Milagre sim, milagre não

Milagre sim, milagre não

*Terezinha Pereira

Como havia comentado com os leitores deste espaço, a narrativa a respeito dos feitos de Padre Cícero é bem longa, pois desde a chegada dele a Juazeiro, onde viveu e exerceu poder durante 62 anos, até os dias de hoje, são quase cento e cinqüenta anos. Para lembrar: o primeiro milagre a ele atribuído aconteceu na primeira sexta-feira do dia 10 de março de 1889. Depois deste dia, o fenômeno repetiu-se outras 92 vezes, em um espaço de dois anos. No início, vexado, surpreso, sem saber o que pensar, Cícero Romão Batista tentou esconder o fato. Para evitar testemunhas, passou a dar a comunhão à beata em separado, fora de hora. Procurou guardar segredo por algum tempo. Mas........ por outras vozes, o povo soube dos fatos e ele não teve outro recurso senão convocar dois médicos e um farmacêutico para examinar o sangue que havia surgido durante a comunhão de Maria de Araújo, quando a hóstia, apenas colocada em sua boca, sofrera aquela assustadora transformação. Após o exame, médicos e farmacêutico assinaram um documento declarando que o fato não tinha explicação pela ciência. Essa declaração serviu para fortalecer a crença do povo que, então, já venerava as toalhas com que se limpava a boca de Maria de Araújo e que haviam ficado manchadas de sangue. Sangue de Jesus. Milagre! A imprensa publicou. O bispo Dom Joaquim, de Fortaleza, soube da notícia e convocou o padre Cícero para prestar esclarecimentos sobre aquele fato que o deixara muito irritado. Ao receber o padre, o bispo ficou impressionado com a exposição que ele fez do fato, que naquelas alturas já havia caído no domínio de Juazeiro e de toda a região do Cariri. Afinal, milagre é milagre........ Acontece que Dom Joaquim vinha recebendo pressões de alguns segmentos da Igreja e não teve outro remédio senão pedir uma investigação oficial dos fatos. Para isso nomeou uma “Comissão de Inquérito”, composta por dois padres que foram até lá para assistir as transformações. Eles observaram Maria de Araújo com cuidado, ouviram testemunhas e concluíram que o fato não era de feitio daqui deste mundo. O bispo não se deu por satisfeito e convocou mais dois padres, que imediatamente chamaram a mulher e deram-lhe a comunhão. Dessa vez, não aconteceu nada de extraordinário, nem sangue, nem milagre. Então........ não havia milagre!

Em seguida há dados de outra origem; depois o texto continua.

(* ===== verification/StreamEnd.v ===== *)
(** * What the stream transport promises (zig/transport.zig)

    Bytes go out in order, a close or a half-close comes after what was written before it,
    nothing waits for ever, libuv's handle is used only when it may be, and a transport that
    closes gets to [connection_lost] by libuv's doing alone.  Then a demonstration, and what
    Python code meets that calls the transport from inside its callbacks. *)
From S2P Require Import Prelude Stream StreamInv StreamRun.

Section ending.
Context `{Env : TransportEnv}.
Implicit Types (s : stream) (ls : list runner).

(** ** What follows *)

Lemma wire_prefix s : reachable s → t_wire s `prefix_of` t_accepted s.
Proof. intros (((Hc & _) & _) & _)%reachable_steady. etrans; [|by apply (c_order _ _ Hc)]. by eexists. Qed.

O povo da região, a imprensa, Padre Cícero e mais uma multidão de pessoas que acreditavam no prodígio ficaram indignados. Confusão instalada, o inquérito teve de ser encaminhado à Igreja de Roma. Condenados, todos os padres que antes haviam dito acreditar naquela transformação do corpo em sangue vivo de Jesus, tiveram que dar o dito pelo não dito. Ao Padre Cícero foi dada maior pena: ele foi proibido de benzer objetos de piedade (ou qualquer outro), abençoar as pessoas, receber romeiros e visitas, falar nos milagres, pregar, confessar e administrar sacramentos, batizar crianças privadamente e ser padrinho de alguma delas, dar a comunhão e fazer confissões, receber presentes e ainda de celebrar missas. Em 1910, o bispo de Olinda, Pernambuco, chegou a recomendar que não se batizassem crianças com o nome de Cícero. A história diz que, durante anos e anos, ele tentou revogar seu castigo, tendo conseguido apenas por algum tempo.

Homem do povo que era, resolveu entrar na vida política. Em 1911 Juazeiro deixou de pertencer a Crato e Padre Cícero foi nomeado primeiro prefeito da nova cidade. Sua casa, além dos romeiros que nunca o deixaram, passou a receber políticos e autoridades da região. Escrevia e recebia muitas cartas e bilhetes e guardava cópias de suas cartas e as cartas recebidas. Dizem que não deixava ninguém sem resposta. Em sua vida política, também foi vice-presidente do Ceará, cargo que corresponde nos dias de hoje, ao de vice-governador. Algum tempo depois foi eleito para o senado, mas não assumiu o cargo, devido a sua idade avançada.

Lembram de que falei de Lampião, o rei do Cangaço? Sobre o relacionamento de Padre Cícero com Lampião há histórias e histórias que serão comentadas em outro artigo.